(ABOUT THIS TASK): From the line containing "then agree (i_id i :: seen) f e' /\ w1 = w" down to the final entry below, restate each line word for word.

◆ ◆ ◆ ◆

(** One instruction of the loop. *)
Lemma step_agree seen e e' w i f w1 : agree seen e e' -> settled inv e' -> contains (i_val i) = true ->
  (isPHI i = false -> Forall (availableV seen) (i_ops i)) ->
  (i_id i ∈ map i_id inv -> i ∈ inv) ->
  execInst (e, w) i = Some (f, w1) ->
  if decide (i_id i ∈ map i_id inv)
  then agree (i_id i :: seen) f e' /\ w1 = w
  else exists f', execInst (e', w) i = Some (f', w1) /\ agree (i_id i :: seen) f f' /\ settled inv f'.
Proof.
  intros Ha Hs Hc Hu Hi Hx. setoid_rewrite Forall_forall in Hu. case_decide as Hd.
  - destruct (Hs i (Hi Hd)) as (x & Hex & Hcx).
    rewrite (Hcx e w) in Hx by (intros v Hv; apply (agree_eval seen); [done|]; apply Hu; [by apply Hphi, Hi|done]).
    injection Hx as <- <-. split; [|done]. intros j Hj. destruct (decide (j = i_id i)) as [->|Hne].
    + by rewrite lookup_insert_eq.
    + rewrite lookup_insert_ne by done. apply Ha. intros Hj'. set_solver.
  - destruct (execInst_result _ _ _ _ _ _ _ _ Hx) as (r & -> & Hr). exists (setResult e' (i_id i) r).
    specialize (Hr e' (fun v => v)). rewrite substI_self in Hr. split; [|split].
    + apply Hr. intros Hp v Hv. apply (agree_eval seen); [done|by apply Hu].
    + by destruct (agree_set seen e e' (i_id i) r Ha).
    + by apply settled_other.
Qed.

◆ ◆ ◆ ◆

(COMPLETED EXERCISE):
  then agree (i_id i :: seen) f e' /\ w1 = w
  else exists f', execInst (e', w) i = Some (f', w1) /\ agree (i_id i :: seen) f f' /\ settled inv f'.
Proof.
  intros Ha Hs Hc Hu Hi Hx. setoid_rewrite Forall_forall in Hu. case_decide as Hd.
  - destruct (Hs i (Hi Hd)) as (x & Hex & Hcx).
    rewrite (Hcx e w) in Hx by (intros v Hv; apply (agree_eval seen); [done|]; apply Hu; [by apply Hphi, Hi|done]).
    injection Hx as <- <-. split; [|done]. intros j Hj. destruct (decide (j = i_id i)) as [->|Hne].
    + by rewrite lookup_insert_eq.
    + rewrite lookup_insert_ne by done. apply Ha. intros Hj'. set_solver.
  - destruct (execInst_result _ _ _ _ _ _ _ _ Hx) as (r & -> & Hr). exists (setResult e' (i_id i) r).
    specialize (Hr e' (fun v => v)). rewrite substI_self in Hr. split; [|split].
    + apply Hr. intros Hp v Hv. apply (agree_eval seen); [done|by apply Hu].
    + by destruct (agree_set seen e e' (i_id i) r Ha).
    + by apply settled_other.
Qed.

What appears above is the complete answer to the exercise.